Comment naviguer dans ce chaos d’interactions pour éviter l’inflammation des souffrances ?

Naviguer, oui, c’est le maître-mot : il s’agit de tenir compte de la part d’incertitude dans nos interactions sans chercher à tout contrôler, sans pour autant renoncer à mener à bien nos désirs. Cela suppose de nous montrer patients envers les émotions (car les émotions ne se «gèrent» pas, elles se ventilent), de la curiosité envers les causes (car les humains sont pétris d’inconnues qu’ils doivent sans cesse chercher à comprendre), de la souplesse dans notre rapport aux normes, car nos parcours et nos relations – famille, amours, amitiés – sont décidément trop singuliers.
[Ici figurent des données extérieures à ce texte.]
(** The tables of a list, up to the first one that cannot be dropped. *)
Lemma first_raise (names : list string) :
  Forall (λ name, db_drop_table name = Ok tt) names ∨
  ∃ dropped name rest e,
    names = dropped ++ name :: rest ∧
    Forall (λ name, db_drop_table name = Ok tt) dropped ∧
    db_drop_table name = Raise e.
Proof.
  induction names as [|name names IH]; [left; constructor|].
  destruct (db_drop_table name) as [[]|e] eqn:Hname.
  - destruct IH as [Hall | (dropped & name' & rest & e & -> & Hdropped & Hraise)].
    + left. by constructor.
    + right. exists (name :: dropped), name', rest, e.
      split; [done|]. split; [by constructor | done].
  - right. by exists [], name, names, e.
Qed.

Lemma drop_tables_confirmed (EcatalogueTask ETaxonomyTask EMultimediaTask : KeemuClass)
    (foreign_keys : list string) :
  drop_tables db_drop_table true EcatalogueTask ETaxonomyTask EMultimediaTask
    foreign_keys =
  (let* _ := cmd_emit Connect in
   let* _ :=
     cmd_for (call_db_drop_table db_drop_table)
       (drop_targets EcatalogueTask ETaxonomyTask EMultimediaTask foreign_keys) in
   let* _ := cmd_emit Commit in
   cmd_emit Close)%cmd.
Proof.
  unfold drop_tables, drop_targets. rewrite cmd_for_map. simpl.
  unfold call_db_drop_table, cmd_bind, cmd_emit, cmd_ret. simpl.
  destruct (db_drop_table "table_updates") as [[]|e0]; [|done].
  destruct (db_drop_table (module_name EcatalogueTask)) as [[]|e1]; [|done].
  destruct (db_drop_table (module_name ETaxonomyTask)) as [[]|e2]; [|done].
  destruct (db_drop_table (module_name EMultimediaTask)) as [[]|e3]; [|done].
  simpl.
  by destruct (cmd_for _ foreign_keys) as [done1 [[]|e4]].
Qed.
(** * Rebinning in binary64 *)

Lemma b64_identity_on_unit_grid :
  B64.rebin_by_arrays [10; 20; 30]%float [1; 2; 3]%float [1; 2; 3]%float
  = Some [10; 20; 30]%float.
Proof. vm_compute. reflexivity. Qed.

Lemma b64_identity_on_tenths :
  B64.rebin_by_arrays [10; 20; 30]%float [0; 0.1; 0.2]%float [0; 0.1; 0.2]%float
  = Some [10.000000000000002; 20; 30.000000000000007]%float.
Proof. vm_compute. reflexivity. Qed.

Lemma b64_one_bin : B64.rebin_by_arrays [10]%float [1]%float [1]%float = None.
Proof. vm_compute. reflexivity. Qed.

Lemma b64_drops_uncovered_bin :
  B64.rebin_by_arrays [10; 20; 30]%float [0.5; 1.5; 2.5]%float [0.5; 1.5]%float
  = Some [10; 20]%float.
Proof. vm_compute. reflexivity. Qed.

(** C5 as stated fails in two ways.  A one-bin grid cannot be given to the
    function: the step is read off the first two bin centres and the call
    raises [IndexError].  And the result is not exact in binary64: on the bin
    centres 0, 0.1, 0.2 the counts 10, 20, 30 come back as
    10.000000000000002, 20, 30.000000000000007. *)
Lemma rebin_identity_fails :
  rebin_by_arrays [10] [1] [1] <> Some [10]
  /\ B64.rebin_by_arrays [10]%float [1]%float [1]%float <> Some [10]%float
  /\ B64.rebin_by_arrays [10; 20; 30]%float [0; 0.1; 0.2]%float [0; 0.1; 0.2]%float
     <> Some [10; 20; 30]%float.
Proof.
  split; [exact rebin_identity_one_bin_fails |].
  split.
  - rewrite b64_one_bin. discriminate.
  - rewrite b64_identity_on_tenths. intros H.
    apply (f_equal (fun o => match o with
                             | Some (x :: _) => PrimFloat.eqb x 10%float
                             | _ => false
                             end)) in H.
    vm_compute in H. discriminate H.
Qed.

(** C5 (amended): computed in exact arithmetic, rebinning onto the same
    array of at least two bin centres with a positive step returns the counts
    unchanged; and for the bin centres 1, 2, 3 with counts 10, 20, 30 the
    binary64 computation returns exactly 10, 20, 30. *)
Theorem rebin_identity_exact_arithmetic :
  (forall counts E : list R,
      (2 <= length E)%nat -> length counts = length E -> 0 < bin_width E ->
      rebin_by_arrays counts E E = Some counts)
  /\ B64.rebin_by_arrays [10; 20; 30]%float [1; 2; 3]%float [1; 2; 3]%float
     = Some [10; 20; 30]%float.
Proof.
  split; [exact rebin_identity | exact b64_identity_on_unit_grid].
Qed.

Lemma rebin_identity_exact_arithmetic_witness :
  rebin_by_arrays [10; 20; 30] [1; 2; 3] [1; 2; 3] = Some [10; 20; 30].
Proof.
  apply (proj1 rebin_identity_exact_arithmetic [10; 20; 30] [1; 2; 3]).
  - simpl. lia.
  - reflexivity.
  - unfold bin_width. simpl. lra.
Defined.

(** C2 at the failing input: input bins with edges 0, 1, 2, 3 and counts
    10, 20, 30; output bins with edges 0, 1, 2, a range inside the input
    range.  The call returns 10, 20 without an error, in exact arithmetic and
    in binary64 alike: the total is 30, not the 60 that the claim and the
    docstring ("The total number of counts is preserved") promise. *)
Theorem rebin_total_not_preserved :
  lower_edge [1 / 2; 3 / 2; 5 / 2] <= lower_edge [1 / 2; 3 / 2]
  /\ upper_edge [1 / 2; 3 / 2] <= upper_edge [1 / 2; 3 / 2; 5 / 2]
  /\ rebin_by_arrays [10; 20; 30] [1 / 2; 3 / 2; 5 / 2] [1 / 2; 3 / 2] = Some [10; 20]
  /\ np_sum [10; 20] = 30 /\ np_sum [10; 20; 30] = 60
  /\ B64.rebin_by_arrays [10; 20; 30]%float [0.5; 1.5; 2.5]%float [0.5; 1.5]%float
     = Some [10; 20]%float.
Proof.
  unfold upper_edge, lower_edge, bin_width. cbn [nth length INR].
  split; [lra |]. split; [lra |].
  split; [exact rebin_drops_uncovered_bin |].
  unfold np_sum. cbn [fold_left].
  split; [lra |]. split; [lra |].
  exact b64_drops_uncovered_bin.
Qed.

(** * What the Region A loop writes *)




(** * Above the calibration set *)

Lemma bracket_above_all_witness :
  snd (bracket [1000; 1500] 2000) = length [1000; 1500].
Proof.
  apply (bracket_above_all [1000; 1500] 2000).
  - discriminate.
  - repeat constructor; lra.
Defined.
Tant que nos souffrances nous inciteront à nous culpabiliser les uns et les autres, elles nourriront des interactions conflictuelles qui détruiront les relations. Mais si l’on accepte de rapporter la responsabilité à des sujets vulnérables qui ne contrôlent ni exactement leurs actes, ni les effets de leurs actes, ni la manière dont ces effets sont vécus par d’autres, on verra que la conscience de cette vulnérabilité est au contraire le fondement d’une responsabilité mieux assurée, plus belle : celle qui nous pousse à adopter les conséquences de nos actes comme les nôtres, même et surtout quand on ne les a pas voulues, et donc à les assumer en prenant pour fondement non la volonté, mais l’empathie ; non l’intellect, mais le cœur.